En fait, il a fallu plusieurs années de travaux jusqu’en juillet 2004 – pour découvrir le Tiktaalik et deux autres fossiles de la même époque. Et une bonne année de travail « chirurgical » pour détacher les éléments du fossile de la gangue rocheuse dans laquelle il a été conservé.
L’étude rendant compte de ces travaux a été publiée dans la revue Nature au début d’avril. Elle souligne le rôle essentiel qu’a joué le cou du Tiktaalik. Les poissons n’ont pas de cou et doivent bouger le corps entier pour orienter la bouche vers la nourriture qu’ils veulent absorber. Le Tiktaalik avait perdu les opercules qui protégeaient les branchies grâce auxquelles il pouvait vivre dans l’eau : sa tête se trouvait ainsi libérée.

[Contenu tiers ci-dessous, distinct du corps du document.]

(* ===== verification/ShmDemo.v ===== *)
(** * The shared memory of a small program

    Two regions of settings and one of statistics, registered out of order, laid out,
    saved and loaded; and the lock. *)
From S2P Require Import Prelude Wdata Shm ShmFile ShmLayout ShmBoot ShmLock.

(** "acl", "interfaces" and "acl_stat". *)
Definition demo_acl : sf_shm_map_registration_t := mk_reg [97; 99; 108] SF_SHM_MEM_TYPE_CONFIG 24 2 None.
Definition demo_intf : sf_shm_map_registration_t :=
  mk_reg [105; 110; 116; 101; 114; 102; 97; 99; 101; 115] SF_SHM_MEM_TYPE_CONFIG 16 1 (Some (fun m p _ => (m.[p + 3 <- 1], 0))).
Definition demo_stat : sf_shm_map_registration_t := mk_reg [97; 99; 108; 95; 115; 116; 97; 116] SF_SHM_MEM_TYPE_STAT 8 3 None.
Definition demo_regs : list sf_shm_map_registration_t := [demo_stat; demo_intf; demo_acl].

Example demo_sorted : sort_shm_map_reg_outside demo_regs = [demo_acl; demo_intf; demo_stat].
Proof. reflexivity. Qed.

Definition demo_version : list Z := [118; 49; 46; 48; 46; 48; 45; 97; 98; 99; 100; 101].
Lemma demo_version_ok : version_ok demo_version.
Proof. split; [repeat constructor; lia|unfold SF_SHM_MEM_VERSION_MIN_LEN, SF_SHM_MEM_VERSION_LEN; cbn; lia]. Qed.

Lemma demo_acl_ok : reg_ok demo_acl.
Proof. split; [repeat constructor; cbn; lia|cbn; lia|cbn; lia|exact I]. Qed.
Lemma demo_stat_ok : reg_ok demo_stat.
Proof. split; [repeat constructor; cbn; lia|cbn; lia|cbn; lia|exact I]. Qed.
Lemma demo_intf_reg_ok : reg_ok demo_intf.
Proof.
  split; [repeat constructor; cbn; lia|cbn; lia|cbn; lia|]. intros m off a Ha. cbn in Ha |- *. apply aget_aset_ne. lia.
Qed.

Lemma demo_program_ok : program_ok demo_regs.
Proof.
  split.
  - exact (Forall_cons_2 _ _ _ demo_stat_ok (Forall_cons_2 _ _ _ demo_intf_reg_ok (Forall_cons_2 _ _ _ demo_acl_ok (Forall_nil_2 _)))).
  - apply (bool_decide_unpack _). vm_compute. exact I.
  - apply (bool_decide_unpack _). vm_compute. exact I.
  - reflexivity.
  - done.
  - reflexivity.
Qed.

Lemma empty_fresh : fresh ∅.
Proof. intros a _. done. Qed.

Definition demo_run (start_ptr : Z) : gmap Z Z * gmap Z Z :=
  match start_shm_map_malloc demo_version [83; 70] demo_regs [] false start_ptr (Some ∅) ∅ with
  | Some (Some m, ptrs, _) => (m, ptrs)
  | _ => (∅, ∅)
  end.
Definition demo_mem : gmap Z Z := fst (demo_run 4096).
Definition demo_ptrs : gmap Z Z := snd (demo_run 4096).

Lemma demo_start : start_shm_map_malloc demo_version [83; 70] demo_regs [] false 4096 (Some ∅) ∅ = Some (Some demo_mem, demo_ptrs, 0).
Proof. vm_compute. reflexivity. Qed.

#[local] Opaque demo_run demo_mem demo_ptrs.

Example demo_places : map (region_start demo_regs) [0%nat; 1%nat; 2%nat] = [248; 272; 288].
Proof. reflexivity. Qed.

Lemma start_lays_out_witness : exists m' ptrs',
  start_shm_map_malloc demo_version [83; 70] demo_regs [] false 4096 (Some ∅) ∅ = Some (Some m', ptrs', 0) /\ laid_out demo_regs m'.
Proof.
  destruct (start_lays_out demo_version [83; 70] demo_regs [] 4096 ∅ ∅ demo_version_ok demo_program_ok empty_fresh) as (m' & ptrs' & E & Hl & _).
  exists m', ptrs'. split; [exact E|exact Hl].
Defined.

(** A program that knows the interfaces and something that is not registered. *)
Definition demo_lib : list sf_shm_map_registration_t :=
  [mk_reg (reg_name demo_intf) SF_SHM_MEM_TYPE_CONFIG 16 7 None; mk_reg [120] SF_SHM_MEM_TYPE_CONFIG 16 8 None].

Lemma demo_lib_ok : library_ok demo_lib.
Proof. split; [apply (bool_decide_unpack _); vm_compute; exact I|repeat constructor; cbn; lia]. Qed.

(** The statistics count the starts. *)
Lemma demo_counts : counts_starts demo_regs demo_lib 3 2 demo_stat.
Proof. split; [reflexivity|done|cbn; lia|reflexivity|]. apply (bool_decide_unpack _). vm_compute. exact I. Qed.

Lemma attach_finds_regions_witness : exists ptrs3,
  sf_shm_init 1 demo_version [83; 70] demo_regs demo_lib 3 65536 (Some demo_mem) None None ∅ = Some (Some (one_more 288 demo_mem), ptrs3) /\
  ptrs3.[7] = 65536 + 272 /\ ptrs3.[8] = 0.
Proof.
  destruct (attach_finds_regions demo_version [83; 70] demo_regs [] 4096 ∅ ∅ 65536 demo_lib ∅ demo_mem demo_ptrs 1 None 3 2 demo_stat
    demo_version_ok demo_program_ok empty_fresh ltac:(lia) demo_counts demo_start demo_lib_ok) as (ptrs3 & E & H).
  exists ptrs3. split; [exact E|]. split.
  - pose proof (proj1 (H _ (list_elem_of_here _ _)) 1%nat demo_intf eq_refl eq_refl) as H1. exact H1.
  - assert (Hx : reg_name (mk_reg [120] SF_SHM_MEM_TYPE_CONFIG 16 8 None) ∉ map reg_name demo_regs).
    { apply (bool_decide_unpack _). vm_compute. exact I. }
    exact (proj2 (H _ (list_elem_of_further _ _ _ (list_elem_of_here _ _))) Hx).
Defined.

(** The program runs: an interface is switched off, a counter counts, the lock is held. *)
Definition demo_ran : gmap Z Z := demo_mem.[275 <- 0].[250 <- 9].[290 <- 77].[sync_lock <- 1].

Lemma demo_runs_from : runs_from demo_regs demo_mem demo_ran.
Proof.
  intros a Ha Hl. change (region_start demo_regs 0) with 248 in Ha. unfold demo_ran. rewrite !aget_aset_ne by lia. done.
Qed.

Lemma demo_layout_ok : layout_ok demo_mem.
Proof. split; vm_compute; repeat split; done. Qed.

Lemma run_unique (o : option (option (gmap Z Z) * gmap Z Z * Z)) m p m' p' :
  o = Some (Some m, p, 0) -> o = Some (Some m', p', 0) -> m = m'.
Proof. congruence. Qed.

Lemma demo_laid_out : laid_out demo_regs demo_mem /\ text_at demo_mem 0 SF_SHM_MEM_VERSION_LEN = demo_version.
Proof.
  destruct (start_laid_out demo_version [83; 70] demo_regs [] false 4096 ∅ ∅ demo_version_ok demo_program_ok empty_fresh) as (m' & ptrs' & E & Hl & _ & Hv).
  rewrite (run_unique _ _ _ _ _ demo_start E). split; [exact Hl|exact Hv].
Qed.

Lemma demo_same_layout : same_layout demo_ran demo_mem.
Proof.
  destruct demo_laid_out as [Hl Hv].
  exact (runs_layout demo_version demo_regs demo_mem demo_ran demo_mem demo_program_ok Hl Hl Hv Hv demo_runs_from).
Qed.

Definition demo_written (k : Z) : Z := Z.min SHM_COPY_BYTES_EACH_TIME (288 - k).
Lemma demo_writes : writes_all (get32 demo_mem config_mem_end + 1) demo_written.
Proof. intros k Hk. replace (get32 demo_mem config_mem_end + 1) with 288 by (vm_compute; reflexivity). done. Qed.

Lemma save_load_roundtrip_witness : exists f m3, save_shm_config_to_file (Some demo_ran) true true demo_written None = (Some f, 0) /\
  load_shm_config_from_file 1 true (Some f) (Some demo_mem) = Some (Some m3, 0) /\ m3.[250] = 9 /\ m3.[290] = 0.
Proof.
  destruct (save_load_roundtrip demo_ran demo_mem demo_written None 1 demo_same_layout demo_layout_ok demo_writes) as (f & m3 & S & L & H); [vm_compute; reflexivity|].
  exists f, m3. split; [exact S|]. split; [exact L|]. rewrite !H. split; vm_compute; reflexivity.
Defined.

(** A file of another version. *)
Lemma rejected_load_keeps_witness : exists ret, load_shm_config_from_file 1 true (Some (repeat 1 4096)) (Some demo_mem) = Some (Some demo_mem, ret) /\ ret <> 0.
Proof.
  destruct (load_shm_config_from_file 1 true (Some (repeat 1 4096)) (Some demo_mem)) as [[shm ret]|] eqn:E; [|vm_compute in E; discriminate].
  exists ret. assert (Hr : ret <> 0) by (vm_compute in E; injection E as _ <-; done). split; [|exact Hr].
  rewrite (rejected_load_keeps 1 true (Some (repeat 1 4096)) demo_mem shm ret demo_layout_ok E Hr). reflexivity.
Defined.

(** The third byte too many lands in the statistics. *)
Lemma long_file_overruns_witness : exists m3,
  load_shm_config_from_file 1 true (Some (bytes_at demo_ran 0 (Z.to_nat (get32 demo_mem config_mem_end + 1)) ++ [1; 2; 3])) (Some demo_mem) = Some (Some m3, 0) /\
  m3.[290] = 3.
Proof.
  destruct (long_file_overruns demo_ran demo_mem [1; 2; 3] 1 demo_same_layout demo_layout_ok) as (m3 & L & H); [vm_compute; reflexivity|].
  exists m3. split; [exact L|]. apply (H 2%nat 3 eq_refl). vm_compute. reflexivity.
Defined.

(** Started, then an interface is switched off, saved, and started again. *)
Lemma restart_restores_settings_witness : exists m1 ptrs1 f m3 ptrs3,
  sf_shm_init 1 demo_version [83; 70] demo_regs demo_lib 3 4096 None (Some ∅) None ∅ = Some (Some m1, ptrs1) /\
  save_shm_config_to_file (Some m1.[275 <- 0]) true true demo_written None = (Some f, 0) /\
  sf_shm_init 1 demo_version [83; 70] demo_regs demo_lib 3 8192 None (Some ∅) (Some f) ∅ = Some (Some m3, ptrs3) /\
  m3.[275] = 0 /\ counted_once m3 288 demo_stat.
Proof.
  destruct (restart_restores_settings demo_version [83; 70] demo_regs demo_lib 3 2 demo_stat 4096 8192 ∅ ∅ ∅ 1
    demo_version_ok demo_program_ok demo_lib_ok demo_counts empty_fresh empty_fresh ltac:(lia) ltac:(lia) ltac:(reflexivity) ltac:(reflexivity))
    as (m1 & ptrs1 & E1 & _ & H).
  destruct (H m1.[275 <- 0] demo_written None) as (f & m3 & ptrs3 & S & E3 & _ & H3).
  - intros a Ha _. change (region_start demo_regs 0) with 248 in Ha. apply aget_aset_ne. lia.
  - intros k Hk. reflexivity.
  - exists m1, ptrs1, f, m3, ptrs3. split; [exact E1|]. split; [exact S|]. split; [exact E3|]. split.
    + specialize (H3 1%nat demo_intf eq_refl). rewrite decide_True in H3 by reflexivity. rewrite H3; [apply aget_aset_eq|].
      change (region_start demo_regs 1) with 272. cbn. lia.
    + specialize (H3 2%nat demo_stat eq_refl). rewrite decide_False in H3 by done. rewrite decide_True in H3 by done. exact H3.
Defined.

(** ** The lock *)

Lemma lock_not_exclusive_witness : exists s', rtc access_step (mk_lock ∅ ∅ ∅) s' /\ {[1; 2]} ⊆ holding s'.
Proof. exact (lock_not_exclusive ∅ 1 2 eq_refl ltac:(done)). Defined.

Cette « extra-mobilité » lui a permis de respirer hors de l’eau et de prendre ses repères sur une surface solide. Les premiers pas sur la Terre étaient possibles.

Il faudra encore 160 millions d’années pour que les reptiles aient droit de cité sur cette terre, mais Shubin et ses collègues paléontologues sont persuadés d’avoir découvert le poisson pilote, une nouvelle « icône de l’Évolution » sans laquelle la suite des temps n’aurait pas été ce qu’elle a été.